Zu Gast im Studio sind zwei hochkarätige Gesprächspartner:
Dr. Jeanette Hofmann forscht am Wissenschaftszentrum Berlin sowie dem (Google-gesponsorten) Institut für Internet und Gesellschaft unter anderem zu Innovation, Wissen(schaft) und Kultur, beispielsweise zum Wandel des Urheberrechts. In Breitband war sie bereits mehrmals zu hören.
Twitter: @jehof
Matthias Spielkamp arbeitet als Journalist, Referent, Blogger und Berater in Berlin. Als Mitbegründer und Projektleiter unseres dieswöchigen Medienpartnerportals iRights.info war auch er schon öfters Expertengast bei Breitband.
Blog: immateriblog.de
Twitter: @spielkamp
Medienpartner: iRights.info
Videostreaming: dctp.tv
Stream für iPhone/iPad +++ Chat bei Freenode
Bild: nyoyn @ Flickr, CC-BY-NC-ND,
(*) Prof. Dr. Hans-Jürgen Quadbeck-Seeger (*1939), Mitglied der  Enquête-Kommission für Gentechnik des Deutschen Bundestages, Quelle : »Der Wechsel allein ist das Beständige«, 2002
Kommentare
Das Interesse und das Recht der Gesellschaft an kulturellen Werke ist selbstverständlich vorhanden. Die Schutzgesetze als Interessenausgleich sind dennoch wichtig, die Art der Regelung ist allerdings zu Recht mittlerweile im Fluss.
Womit ich nicht übereinstimme, ist die Vorstellung, dass man ein Werk gleich zu einem Verwerter, etwa Verlag, bringt, ohne dies vorab im Netz einzustellen. Das ist unlogisch. Denn genau dies wird gemacht, um sich mit dem Werk bekanntzumachen und damit auch für einen Verleger (ob Text oder Musik) interessanter zu werden.
Ein Ausgleich und ein gewisser Schutz muss vorhanden sein, sei es über Kulturflatrate, besondere Ausschüttungsmodelle per Verwertungsgesellschaften, wie GEMA, VG Wort usw. Hier ist zu Recht eine Reform im Interesse der Urheber und im Interesse eines fairen Ausgleichs notwendig.

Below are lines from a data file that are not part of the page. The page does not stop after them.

(** * Areopagus (iitpvote): key issuance, ballot redemption and poll lifecycle

    A shallow embedding of [polls/models.py], [polls/views.py] and the poll
    actions of [polls/admin.py].  The database is an explicit store threaded
    through an exception monad; [transaction.atomic] restores the store when
    an exception leaves its block.  The operating system's random source is
    an explicit tape of draws. *)

From stdpp Require Import gmap strings list fin_maps pretty.
From Stdlib Require Import ZArith Lia.

Open Scope string_scope.

(** ** Data model ([polls/models.py]) *)

Module Poll.
(** [Poll.State]: a [TextChoices] of three values. *)
Inductive State := NOT_STARTED | STARTED | FINISHED.

(** [State(s).label] *)
Definition label (s : State) : string :=
  match s with
  | NOT_STARTED => "Не начато"
  | STARTED => "Идёт"
  | FINISHED => "Завершено"
  end.

(** [State(s).label.lower()], tabulated: the labels are Cyrillic. *)
Definition label_lower (s : State) : string :=
  match s with
  | NOT_STARTED => "не начато"
  | STARTED => "идёт"
  | FINISHED => "завершено"
  end.

(** [Poll.Method.SIX_DIGITS]; the column is a one-character string and the
    tests store other values in it, so it stays a string. *)
Definition SIX_DIGITS : string := "6".

Record t := {
  id : Z;
  title : string;
  text : string;
  allow_spoiling : bool;
  date : Z;
  voter_local : list Z;
  voter_remote : list Z;
  secretary : Z;
  private_key_method : string;
  state : State
}.

Definition set_state (s : State) (p : t) : t :=
  {| id := id p; title := title p; text := text p;
     allow_spoiling := allow_spoiling p; date := date p;
     voter_local := voter_local p; voter_remote := voter_remote p;
     secretary := secretary p; private_key_method := private_key_method p;
     state := s |}.

Definition set_id (i : Z) (p : t) : t :=
  {| id := i; title := title p; text := text p;
     allow_spoiling := allow_spoiling p; date := date p;
     voter_local := voter_local p; voter_remote := voter_remote p;
     secretary := secretary p; private_key_method := private_key_method p;
     state := state p |}.
End Poll.

Module SendEmail.
Inductive Status := LOCAL | READY | QUEUEING | SENDING | SUCCESS | ERROR.

(** The [info] JSON object; the code only ever writes the keys
    ['error'] and ['time']. *)
Record Info := { error : option string; time : option Z }.

Record t := {
  info : Info;
  voter : Z;
  poll : Z;
  public_key : Z;
  visited : bool;
  secretary : Z;
  status : Status
}.

Definition set_visited (b : bool) (s : t) : t :=
  {| info := info s; voter := voter s; poll := poll s;
     public_key := public_key s; visited := b;
     secretary := secretary s; status := status s |}.

Definition set_status (st : Status) (s : t) : t :=
  {| info := info s; voter := voter s; poll := poll s;
     public_key := public_key s; visited := visited s;
     secretary := secretary s; status := st |}.

Definition set_info (i : Info) (s : t) : t :=
  {| info := i; voter := voter s; poll := poll s;
     public_key := public_key s; visited := visited s;
     secretary := secretary s; status := status s |}.
End SendEmail.

Module Key.
Inductive Response := YES | NO | SPOILED | NOT_RETURNED.

(** [Response.value] *)
Definition Response_value (r : Response) : string :=
  match r with
  | YES => "Y"
  | NO => "N"
  | SPOILED => "S"
  | NOT_RETURNED => "?"
  end.

(** [poll] is nullable in the schema. *)
Record t := {
  poll : option Z;
  value : string;
  response : Response
}.

Definition set_response (r : Response) (k : t) : t :=
  {| poll := poll k; value := value k; response := r |}.
End Key.

Module BadKey.
Record t := {
  poll : option Z;
  value : string;
  timestamp : Z
}.
End BadKey.

Global Instance State_eq_dec : EqDecision Poll.State.
Proof. solve_decision. Defined.

Global Instance Status_eq_dec : EqDecision SendEmail.Status.
Proof. solve_decision. Defined.

Global Instance Response_eq_dec : EqDecision Key.Response.
Proof. solve_decision. Defined.

Definition Response_to_nat (r : Key.Response) : nat :=
  match r with
  | Key.YES => 0
  | Key.NO => 1
  | Key.SPOILED => 2
  | Key.NOT_RETURNED => 3
  end.

Definition Response_of_nat (n : nat) : option Key.Response :=
  match n with
  | 0 => Some Key.YES
  | 1 => Some Key.NO
  | 2 => Some Key.SPOILED
  | 3 => Some Key.NOT_RETURNED
  | _ => None
  end.

Global Instance Response_countable : Countable Key.Response.
Proof.
  refine (inj_countable Response_to_nat Response_of_nat _).
  by intros [].
Defined.

(** ** The store, the random tape, exceptions *)

(** Tables are keyed by primary key: [Poll.id], [SendEmail.public_key],
    [Key.value].  [BadKey] rows are only ever appended. *)
Record DB := {
  polls : gmap Z Poll.t;
  send_emails : gmap Z SendEmail.t;
  keys : gmap string Key.t;
  bad_keys : list BadKey.t
}.

Definition set_polls (m : gmap Z Poll.t) (d : DB) : DB :=
  {| polls := m; send_emails := send_emails d; keys := keys d;
     bad_keys := bad_keys d |}.

Definition set_send_emails (m : gmap Z SendEmail.t) (d : DB) : DB :=
  {| polls := polls d; send_emails := m; keys := keys d;
     bad_keys := bad_keys d |}.

Definition set_keys (m : gmap string Key.t) (d : DB) : DB :=
  {| polls := polls d; send_emails := send_emails d; keys := m;
     bad_keys := bad_keys d |}.

Definition set_bad_keys (l : list BadKey.t) (d : DB) : DB :=
  {| polls := polls d; send_emails := send_emails d; keys := keys d;
     bad_keys := l |}.

(** The system random source: an infinite tape of raw draws and the
    position of the next unread one. *)
Record Rng := { entropy : nat → nat; cursor : nat }.

Record World := { db : DB; rng : Rng }.

Inductive exn :=
| ValueError (msg : string)
| AssertionError (msg : string)
| IntegrityError (msg : string)
| DatabaseError (msg : string)
| DoesNotExist (model : string)
| IndexError (msg : string)
| KeyError (msg : string)
| Http404.

(** [str(e)] *)
Definition exn_str (e : exn) : string :=
  match e with
  | ValueError m | AssertionError m | IntegrityError m | DatabaseError m
  | IndexError m | KeyError m => m
  | DoesNotExist model => model ++ " matching query does not exist."
  | Http404 => ""
  end.

Inductive result (A : Type) :=
| Ok (a : A)
| Raise (e : exn).
Arguments Ok {A} a.
Arguments Raise {A} e.

Definition M (A : Type) : Type := World → result A * World.

Global Instance M_ret : MRet M := λ A a w, (Ok a, w).

Global Instance M_bind : MBind M := λ A B f m w,
  match m w with
  | (Ok a, w') => f a w'
  | (Raise e, w') => (Raise e, w')
  end.

Definition raise {A} (e : exn) : M A := λ w, (Raise e, w).

Definition get_db : M DB := λ w, (Ok (db w), w).

Definition put_db (d : DB) : M unit :=
  λ w, (Ok tt, {| db := d; rng := rng w |}).

(** [try: body except <exceptions selected by handler>: ...]; a handler
    returning [None] lets the exception through. *)
Definition try_except {A} (body : M A) (handler : exn → option (M A)) : M A :=
  λ w,
    match body w with
    | (Ok a, w') => (Ok a, w')
    | (Raise e, w') =>
        match handler e with
        | Some h => h w'
        | None => (Raise e, w')
        end
    end.

(** [with transaction.atomic(): body].  Leaving the block normally (also by
    [return]) commits; an exception leaving it rolls the store back.  Draws
    already taken from the random source are not given back. *)
Definition atomic {A} (body : M A) : M A :=
  λ w,
    match body w with
    | (Ok a, w') => (Ok a, w')
    | (Raise e, w') => (Raise e, {| db := db w; rng := rng w' |})
    end.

“Brauchen wir das Urheberrecht überhaupt?” ist ja mal beeindruckend realitätsfern.
Ich mach dann also einen Vertrag mit einem Verwerter… und was hält ohne Urheberrecht andere Verwerter davon ab, das einmal veröffentlichte Werk einfach zu kopieren oder zu scannen und dann ohne Vertrag und ohne Beteiligung des Urhebers zu verkaufen?